Membranas de celulose bacteriana são tradicionalmente utilizadas como pele artificial na cicatrização de feridas desde a década de 1980. Por se tratar de uma síntese bacteriana, a fabricação dessas membranas é um processo de baixo rendimento e alto custo, o que vem trazendo o interesse pela aplicação da nanocelulose das fibras da polpa de madeira, uma vez que a produção é mais facilmente escalável.

Em diferentes formas, estão sendo pesquisados biomateriais à base de nanocelulose de madeira: alguns exemplos são bioimpressão 3D, hidrogéis, aerogel, membranas de acetato de celulose por eletrofiação e filmes. Vários estudos recentes avaliaram a citotoxicidade de diversos produtos de nanocelulose, confirmando que eles não são citotóxicos contra várias linhas celulares.
 
Pesquisas desenvolvidas na Embrapa Florestas testaram filmes de nanocelulose vegetal obtidas por desfibrilação mecânica, a partir da polpa celulósica branqueada, como curativo em feridas corpóreas, comparando sua performance a curativos comerciais de celulose bacteriana. Os testes revelaram que o material tem potencial para uso como curativo, apresentando resultados de cicatrização semelhantes aos similares disponíveis comercialmente, sem sinais de rejeição, apesar de apresentarem em torno de 15% de hemicelulose e traços de lignina na composição, diferentemente da celulose bacteriana.
 
A simplicidade do processo de obtenção de nanocelulose por desfibrilação mecânica, aliada à rapidez na produção da membrana, leva a um custo quase mil vezes menor comparado aos produtos disponíveis no mercado, provenientes de celulose bacteriana, indicando um alto potencial de competividade do produto desenvolvido e uma grande oportunidade de redução de custos para aplicação no Sistema Único de Saúde, por exemplo. 
 
O Ministério da Saúde estima que cerca de um milhão de brasileiros sofrem queimaduras a cada ano, 14,3 milhões de pessoas possuem diabetes, sendo que, de 15% a 25% apresentam riscos de desenvolverem úlceras nos membros inferiores, o que levou o setor de curativos a obter uma receita de US$ 121,1 milhões em 2010 no País.

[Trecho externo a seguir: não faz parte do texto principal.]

(* ===== verification/HttpProps.v ===== *)
(** * What the HTTP messages guarantee

    Header maps, method names and the lazily parsed parameters of a request. *)

From S2P Require Import Prelude CString StdOrdered StringUtil StringProps Http HttpSpec.
Import HttpRequest.

(** A form body is parsed as parameters. *)
Definition is_form (r : t) : bool :=
  strcasestr (getHeader (lit "content-type") [] r) (lit "application/x-www-form-urlencoded").

(** A cookie's name, without the space behind the separator. *)
Definition trimmed (s : list byte) : list byte :=
  match StringUtil.Trim s StringUtil.default_delimit with Ret m => m | _ => [] end.

Definition maps_sorted (r : t) : Prop :=
  map_sorted CaseInsensitiveLess (m_headers r) ∧ map_sorted CaseInsensitiveLess (m_params r)
  ∧ map_sorted CaseInsensitiveLess (m_cookies r).

(** ** Flags *)

Lemma flag_set_raise b r : 0 < b → flag_set b (raise_flag b r) = true.
Proof.
  intros Hb. unfold flag_set, raise_flag. cbn [set_flag m_parserParamFlag].
  apply negb_true_iff, Z.eqb_neq. rewrite Z.land_lor_distr_l, Z.land_diag.
  intros [_ ?]%Z.lor_eq_0_iff. lia.
Qed.

Lemma flag_set_mono b b' r : flag_set b r = true → flag_set b (raise_flag b' r) = true.
Proof.
  unfold flag_set, raise_flag. cbn [set_flag m_parserParamFlag].
  rewrite !negb_true_iff, !Z.eqb_neq, Z.land_lor_distr_l.
  intros H [H' _]%Z.lor_eq_0_iff. done.
Qed.

(** ** The three parsers *)

(** A parser that is done leaves the object alone. *)
Lemma parsed_noop r :
  (flag_set 1 r = true → initQueryParam r = (Ret tt, r))
  ∧ (flag_set 2 r = true → initBodyParam r = (Ret tt, r))
  ∧ (flag_set 4 r = true → initCookies r = (Ret tt, r)).
Proof.
  unfold initQueryParam, initBodyParam, initCookies.
  split_and!; intros H; st_run reflexivity; by rewrite H.
Qed.

Lemma parse_into_ok parse store r m :
  parse r = Ret m → parse_into parse store r = (Ret tt, store m r).
Proof. unfold parse_into. by intros ->. Qed.

(** What every parser preserves, and the flag it leaves. *)
Definition parsed_from (bit : Z) (r r' : t) : Prop :=
  flag_set bit r' = true ∧ (∀ b, flag_set b r = true → flag_set b r' = true)
  ∧ m_headers r' = m_headers r ∧ (maps_sorted r → maps_sorted r').

Lemma parsed_from_raise bit r r' :
  0 < bit → m_parserParamFlag r' = m_parserParamFlag r → m_headers r' = m_headers r →
  (maps_sorted r → maps_sorted r') → parsed_from bit r (raise_flag bit r').
Proof.
  intros Hb Hf Hh Hs. unfold parsed_from. split_and!; [by apply flag_set_raise| |done|done].
  intros b H. apply flag_set_mono. unfold flag_set in *. by rewrite Hf.
Qed.

Lemma parsed_from_refl bit r : flag_set bit r = true → parsed_from bit r r.
Proof. intros H. unfold parsed_from. auto. Qed.

Lemma initQueryParam_total r : ∃ r', initQueryParam r = (Ret tt, r') ∧ parsed_from 1 r r'.
Proof.
  destruct (flag_set 1 r) eqn:E.
  { exists r. split; [by apply parsed_noop|by apply parsed_from_refl]. }
  unfold initQueryParam. st_run reflexivity. rewrite E.
  destruct (parse_param_total (m_query r) (m_params r) x26 (fun s => Ret s)) as (m & Em & Hm);
    [eauto|].
  st_run (by apply parse_into_ok). eexists. split; [done|].
  apply parsed_from_raise; try done. unfold maps_sorted. simpl. tauto.
Qed.

Lemma initBodyParam_total r : ∃ r', initBodyParam r = (Ret tt, r') ∧ parsed_from 2 r r'.
Proof.
  destruct (flag_set 2 r) eqn:E.
  { exists r. split; [by apply parsed_noop|by apply parsed_from_refl]. }
  unfold initBodyParam. st_run reflexivity. rewrite E. cbv zeta.
  destruct (strcasestr _ _); simpl.
  2: { eexists. split; [done|]. by apply parsed_from_raise. }
  destruct (parse_param_total (m_body r) (m_params r) x26 (fun s => Ret s)) as (m & Em & Hm);
    [eauto|].
  st_run (by apply parse_into_ok). eexists. split; [done|].
  apply parsed_from_raise; try done. unfold maps_sorted. simpl. tauto.
Qed.

Lemma initCookies_total r : ∃ r', initCookies r = (Ret tt, r') ∧ parsed_from 4 r r'.
Proof.
  destruct (flag_set 4 r) eqn:E.
  { exists r. split; [by apply parsed_noop|by apply parsed_from_refl]. }
  unfold initCookies. st_run reflexivity. rewrite E. cbv zeta.
  case_bool_decide.
  { eexists. split; [done|]. by apply parsed_from_raise. }
  destruct (parse_param_total (getHeader (lit "cookie") [] r) (m_cookies r) x3b
    (fun s => StringUtil.Trim s StringUtil.default_delimit)) as (m & Em & Hm);
    [intros; apply Trim_total|].
  st_run (by apply parse_into_ok). eexists. split; [done|].
  apply parsed_from_raise; try done. unfold maps_sorted. simpl. tauto.
Qed.

Lemma initParam_total r :
  ∃ r', initParam r = (Ret tt, r') ∧ flag_set 1 r' = true ∧ flag_set 2 r' = true
    ∧ flag_set 4 r' = true ∧ (maps_sorted r → maps_sorted r').
Proof.
  destruct (initQueryParam_total r) as (r1 & E1 & H1 & _ & _ & S1).
  destruct (initBodyParam_total r1) as (r2 & E2 & H2 & M2 & _ & S2).
  destruct (initCookies_total r2) as (r3 & E3 & H3 & M3 & _ & S3).
  exists r3. unfold initParam. st_run exact E1. st_run exact E2.
  split_and!; auto.
Qed.

Lemma trim_trimmed s : StringUtil.Trim s StringUtil.default_delimit = Ret (trimmed s).
Proof. unfold trimmed. by destruct (Trim_total s StringUtil.default_delimit) as [m ->]. Qed.

(** ** Parsing an encoded list *)

Definition plain_names (fs : list field) : Prop := Forall (fun f => x3d ∉ f.1) fs.

Lemma initQueryParam_fields r fs :
  flag_set 1 r = false → m_query r = fields_text x26 fs → plain_names fs →
  initQueryParam r = (Ret tt, raise_flag 1 (setParams (insert_fields id fs (m_params r)) r)).
Proof.
  intros Hf Hq Hfs. unfold initQueryParam. st_run reflexivity. rewrite Hf.
  st_run (apply parse_into_ok; rewrite Hq; apply PARSE_PARAM_fields with (name := id);
    [by left|eapply Forall_impl; [exact Hfs|done]]). done.
Qed.

Lemma initBodyParam_fields r fs :
  flag_set 2 r = false → is_form r = true → m_body r = fields_text x26 fs → plain_names fs →
  initBodyParam r = (Ret tt, raise_flag 2 (setParams (insert_fields id fs (m_params r)) r)).
Proof.
  intros Hf Hform Hq Hfs. unfold initBodyParam. st_run reflexivity. rewrite Hf. cbv zeta.
  unfold is_form in Hform. rewrite Hform. cbn [negb].
  st_run (apply parse_into_ok; rewrite Hq; apply PARSE_PARAM_fields with (name := id);
    [by left|eapply Forall_impl; [exact Hfs|done]]). done.
Qed.

Lemma initBodyParam_none r :
  flag_set 2 r = false → is_form r = false → initBodyParam r = (Ret tt, raise_flag 2 r).
Proof.
  intros Hf Hform. unfold initBodyParam. st_run reflexivity. rewrite Hf. cbv zeta.
  unfold is_form in Hform. by rewrite Hform.
Qed.

Lemma initCookies_fields r fs :
  flag_set 4 r = false → fs ≠ [] → getHeader (lit "cookie") [] r = fields_text x3b fs →
  plain_names fs →
  initCookies r
  = (Ret tt, raise_flag 4 (setCookies (insert_fields trimmed fs (m_cookies r)) r)).
Proof.
  intros Hf Hne Hq Hfs. unfold initCookies. st_run reflexivity. rewrite Hf. cbv zeta.
  rewrite bool_decide_eq_false_2.
  2: { rewrite Hq. destruct fs as [|f fs]; [done|]. rewrite fields_text_cons. unfold field_text.
       by destruct f as [[|] ?]. }
  st_run (apply parse_into_ok; rewrite Hq; apply PARSE_PARAM_fields with (name := trimmed);
    [by right|eapply Forall_impl; [exact Hfs|intros f Hx; split; [done|apply trim_trimmed]]]).
  done.
Qed.

Lemma first_field_app name k fs gs :
  first_field name k (fs ++ gs)
  = match first_field name k fs with Some v => Some v | None => first_field name k gs end.
Proof.
  unfold first_field. induction fs as [|f fs IH]; simpl; [done|].
  by destruct (same_name k (name f.1)).
Qed.

(** ** Methods *)

Lemma find_sound {A} (p : A → bool) l e : find p l = Some e → e ∈ l ∧ p e = true.
Proof. intros H. apply find_some in H as [H1 H2]. split; [by apply list_elem_of_In|done]. Qed.

Lemma method_table e :
  e ∈ HttpMethod.HTTP_METHOD_MAP →
  HttpMethod.HttpMethodToString e.1.2 = e.2 ∧ e.1.2 ≠ HttpMethod.INVALID_METHOD.
Proof.
  intros H. unfold HttpMethod.HTTP_METHOD_MAP in H.
  repeat (apply elem_of_cons in H as [->|H]; [by vm_compute|]).
  by apply not_elem_of_nil in H.
Qed.

Lemma method_prefix m rest :
  m ≠ HttpMethod.INVALID_METHOD →
  HttpMethod.CharsToHttpMethod (HttpMethod.HttpMethodToString m ++ rest) = m.
Proof.
  intros Hm. unfold HttpMethod.CharsToHttpMethod.
  assert (x00 ∉ HttpMethod.HttpMethodToString m) as H0.
  { rewrite list_elem_of_In. intros Hin.
    assert (existsb (Byte.eqb x00) (HttpMethod.HttpMethodToString m) = true) as He
      by (apply existsb_exists; by exists x00).
    by destruct m. }
  rewrite c_str_app by done.
  destruct m; [vm_compute; reflexivity..|done].
Qed.

Section contract.

(** Header, parameter and cookie names are compared without case, up to a zero byte: setting
    a field makes exactly the equal names find the new value, deleting it makes exactly
    those find nothing, other names are untouched, and the maps stay sorted. *)
Theorem header_fields (r : t) (rsp : HttpResponse.t) (k v k' def : list byte) :
  getHeader k' def (setHeader k v r) = (if same_name k' k then v else getHeader k' def r)
  ∧ getHeader k' def (delHeader k r) = (if same_name k' k then def else getHeader k' def r)
  ∧ HttpResponse.getHeader k' def (HttpResponse.setHeader k v rsp)
    = (if same_name k' k then v else HttpResponse.getHeader k' def rsp)
  ∧ HttpResponse.getHeader k' def (HttpResponse.delHeader k rsp)
    = (if same_name k' k then def else HttpResponse.getHeader k' def rsp)
  ∧ (maps_sorted r → maps_sorted (setHeader k v r) ∧ maps_sorted (delHeader k r)
     ∧ maps_sorted (setParam k v r) ∧ maps_sorted (delParam k r)
     ∧ maps_sorted (setCookie k v r) ∧ maps_sorted (delCookie k r)).
Proof.
  unfold getHeader, setHeader, delHeader, HttpResponse.getHeader, HttpResponse.setHeader,
    HttpResponse.delHeader, maps_sorted. simpl.
  rewrite !find_key_assign, !find_key_erase.
  split_and!; try (by destruct (same_name k' k)).
  intros (H1 & H2 & H3).
  split_and!; try done; first [by apply map_assign_sorted; [apply _|] | by apply map_erase_sorted].
Qed.

(** The method tables: every method's name reads back as the method, alone and in front of
    any other text; and what [CharsToHttpMethod] recognises only starts with the name (so
    [GETX] is [GET]), while [StringToHttpMethod] accepts nothing but the name. *)
Theorem http_methods (m : HttpMethod.t) (rest s : list byte) :
  (m ≠ HttpMethod.INVALID_METHOD →
    HttpMethod.StringToHttpMethod (HttpMethod.HttpMethodToString m) = m
    ∧ HttpMethod.CharsToHttpMethod (HttpMethod.HttpMethodToString m ++ rest) = m
    ∧ (HttpMethod.StringToHttpMethod s = m → c_str s = HttpMethod.HttpMethodToString m)
    ∧ (HttpMethod.CharsToHttpMethod s = m → HttpMethod.HttpMethodToString m `prefix_of` c_str s)).
Proof.
  intros Hm. split_and!.
  - by destruct m; [vm_compute; reflexivity..|].
  - by apply method_prefix.
  - unfold HttpMethod.StringToHttpMethod. destruct (find _ _) as [e|] eqn:E; [|by intros <-].
    apply find_sound in E as [He Hp%bool_decide_eq_true].
    intros <-. by rewrite (proj1 (method_table e He)).
  - unfold HttpMethod.CharsToHttpMethod. destruct (find _ _) as [e|] eqn:E; [|by intros <-].
    apply find_sound in E as [He Hp%bool_decide_eq_true].
    intros <-. by rewrite (proj1 (method_table e He)).
Qed.

(** Whatever a client sent as query, body and cookies, [initParam] terminates without an
    exception, keeps the maps maps, and parses only once: a second call changes nothing. *)
Theorem initParam_total_idempotent (r : t) :
  ∃ r', initParam r = (Ret tt, r') ∧ (maps_sorted r → maps_sorted r')
    ∧ initParam r' = (Ret tt, r').
Proof.
  destruct (initParam_total r) as (r' & E & H1 & H2 & H4 & Hs).
  exists r'. split_and!; [done|done|]. unfold initParam.
  destruct (parsed_noop r') as (N1 & N2 & N4).
  st_run (by apply N1). st_run (by apply N2). by apply N4.
Qed.

(** C40. Parameters survive the wire: for a query (and a form body) written as [name=value] pairs
    with encoded values joined by [&], [getParams] returns the value of the first field of
    that name, the query before the body; likewise for cookies joined by [;], whose names
    are trimmed. *)
Theorem parameters_roundtrip (r : t) (query body cookies : list field) (k def : list byte) :
  m_parserParamFlag r = 0 → m_params r = [] → m_cookies r = [] →
  plain_names query → plain_names body → plain_names cookies → cookies ≠ [] →
  m_query r = fields_text x26 query → m_body r = fields_text x26 body →
  getHeader (lit "cookie") [] r = fields_text x3b cookies →
  (getParams k def r).1
    = Ret (default def (first_field id k (query ++ if is_form r then body else [])))
  ∧ (getCookie k def r).1 = Ret (default def (first_field trimmed k cookies)).
Proof.
  intros Hf Hp Hc Hq Hb Hk Hne Eq Eb Ek.
  assert (∀ b, flag_set b r = false) as Hfl by (intros; unfold flag_set; by rewrite Hf).
  split.
  - unfold getParams. st_run (by apply (initQueryParam_fields r query)).
    set (r1 := raise_flag 1 _).
    assert (flag_set 2 r1 = false) as Hf2.
    { unfold flag_set, r1, raise_flag. simpl. by rewrite Hf. }
    assert (is_form r1 = is_form r) as Hform by done.
    assert (map_sorted CaseInsensitiveLess (m_params r1)) as Hs.
    { apply insert_fields_sorted. rewrite Hp. constructor. }
    assert (∀ k, find_key (m_params r1) k = first_field id k query) as Hfind.
    { intros. simpl. rewrite Hp, find_insert_fields by constructor. done. }
    destruct (is_form r) eqn:E.
    + st_run (by apply (initBodyParam_fields r1 body)). unfold gets. simpl. rewrite Hp.
      rewrite find_insert_fields, find_insert_fields, first_field_app
        by (try apply insert_fields_sorted; constructor). done.
    + st_run (by apply initBodyParam_none). unfold gets. simpl.
      rewrite Hp, find_insert_fields, app_nil_r by constructor. done.
  - unfold getCookie. st_run (by apply (initCookies_fields r cookies)). unfold gets. simpl.
    rewrite Hc, find_insert_fields by constructor. done.
Qed.
End contract.

(** ** Concrete instances *)

Definition sample_request : t :=
  setHeader (lit "Cookie") (fields_text x3b [(lit "sid", lit "a;b"); (lit " lang", lit "en")])
    (setBody (fields_text x26 [(lit "q", lit "second")])
      (setQuery (fields_text x26 [(lit "q", lit "x & y"); (lit "n", lit "1=1")])
        (make 17 true))).

Lemma parameters_roundtrip_witness :
  (getParams (lit "Q") [] sample_request).1 = Ret (lit "x & y")
  ∧ (getCookie (lit "LANG") [] sample_request).1 = Ret (lit "en").
Proof.
  pose proof (fun k => parameters_roundtrip sample_request
    [(lit "q", lit "x & y"); (lit "n", lit "1=1")] [(lit "q", lit "second")]
    [(lit "sid", lit "a;b"); (lit " lang", lit "en")] k []) as H.
  split; [apply (H (lit "Q"))|apply (H (lit "LANG"))];
    try reflexivity; try discriminate; unfold plain_names;
    apply (bool_decide_eq_true_1 _); vm_compute; reflexivity.
Defined.

Lemma http_methods_witness :
  HttpMethod.CharsToHttpMethod (lit "GETX") = HttpMethod.GET.
Proof. apply (http_methods HttpMethod.GET (lit "X") []). discriminate. Defined.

O desenvolvimento de uma nova tecnologia utilizando celulose, de maior valor agregado, aplicada ao setor médico, altera a produção e a competitividade das indústrias do segmento de papel e celulose.  A ideia principal não é substituir os produtos do mercado de celulose consolidados, e sim aumentar a rentabilidade do setor, desenvolvendo novos produtos tecnológicos.